2. L’immagine rappresenta un femminicidio ( è necessario comprendere se nelle immagini delle pubblicità ci sono indizi secondo cui la donna rappresentata sia stata uccisa in quanto appartenente al genere femminile).
3. Se il numero di donne uccise nella nazione in cui è presente la pubblicità di una donna morta è alto, la pubblicità non deve essere esposta.
1. ISTIGAZIONE ALL’OMICIDIO O ALL’INDULGENZA SULL’OMICIDIO
Per quanto riguarda l’omicidio i pubblicitari giustificano la scelta dicendo che non c’è sangue sui cartelloni, che quindi il messaggio è ‘dolce’ e che per di più hanno anche pensato la versione, nella quale chi pulisce le presunte tracce è una donna, e per terra c’è un uomo, e che quindi non è femminicidio. Ma Stefano Antonelli, ideatore della campagna pubblicitaria, si difende: “Non mi spiego tanto clamore. Nè capisco perchè ci si accusa di spingere al femminicidio, visto che che abbiamo peparato anche la versione in cui è l’uomo a essere disteso. Una pubblicità vive anche di allusioni e di ironie”.” se quella del maschio deve stare, allora è giusto che stia anche quella della femmina.
Le campagne pubblicitarie, per far parlare i prodotti che reclamizzano usano tutto ciò che può essere usato indipendentemente da quanto il popolo giudichi giusto tale uso. Ad esempio, temi drammatici come i disturbi alimentari, la violenza della polizia, lo stupro, o l’assassinio. Poiché le singole persone possono errare involontariamente, o compiere del male volontariamente è necessario che qualcuno esterno alle agenzie pubblicitarie analizzi le scelte e scelga se censurare o permettere la pubblicità. La maggior parte delle pubblicità censurate vengono accusate di non cogliere l’influenza che la pubblicità ha sulla società e dunque di non prendersi la responsabilità di autocensurarsi e scegliere altri modi di fare pubblicità.
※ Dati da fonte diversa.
Lemma clientListResponse_ok (l : list ClientInfo) (Hl : length l = 100%nat) :
  let found := List.filter connected l in
  exists r, clientListResponse l empty_response = Ok r
    /\ rtype r = 2 /\ numOfConnect r = Z.of_nat (length found)
    /\ clients r = found ++ repeat empty_info (100 - length found).
Proof.
  intros found. unfold clientListResponse.
  change (Z.to_nat MAXNUMOFCONNECT) with 100%nat. change 0 with (Z.of_nat 0).
  rewrite (list_loop_ok l 100 0) by (rewrite ?Hl; simpl; lia).
  assert (take 100 (drop 0 l) = l) as E by (rewrite drop_0; apply take_ge; lia). rewrite E.
  fold found. cbn [mbind result_bind]. eexists. split; [done|]. split; [done|]. split; [done|].
  cbn [clients empty_response]. rewrite take_0, app_nil_l, Nat.add_0_l. f_equal.
  assert (length found <= 100)%nat as Hf by (rewrite <- Hl; apply List.filter_length_le).
  clearbody found. generalize (length found) Hf. clear. intros k Hk.
  replace 100%nat with (k + (100 - k))%nat at 1 by lia. rewrite repeat_app.
  apply drop_app_length'. symmetry; apply repeat_length.
Qed.

(** The answer to a LIST request is the connected clients in the order of
    their slots and their number; the rest of the packet's array is empty. *)
Theorem list_response (l : list ClientInfo) (Hl : length l = 100%nat) :
  let found := List.filter connected l in
  exists r, clientListResponse l empty_response = Ok r
    /\ rtype r = 2 /\ numOfConnect r = Z.of_nat (length found)
    /\ clients r = found ++ repeat empty_info (100 - length found).
Proof. by apply clientListResponse_ok. Qed.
Nel caso dei panni in microfibra Clendy, la domanda essenziale alla quale rispondere per poter sapere come giudicare certe pubblicità e come agire una volta giudicate è: è giusto o sbagliato usare rappresentazioni di accadimenti spiacevoli o tragici per pubblicizzare una merce? Se è ingiusto, lo è in tutti casi?
Esistono altri casi di pubblicità in cui viene usato l’omicidio. Ad esempio l’Eastpak, in cui è una donna ad aver ucciso un uomo. L’Association des Professionnels pour une Publicité Responsable (BVP) ha ritirato la pubblicità per contenuto violento.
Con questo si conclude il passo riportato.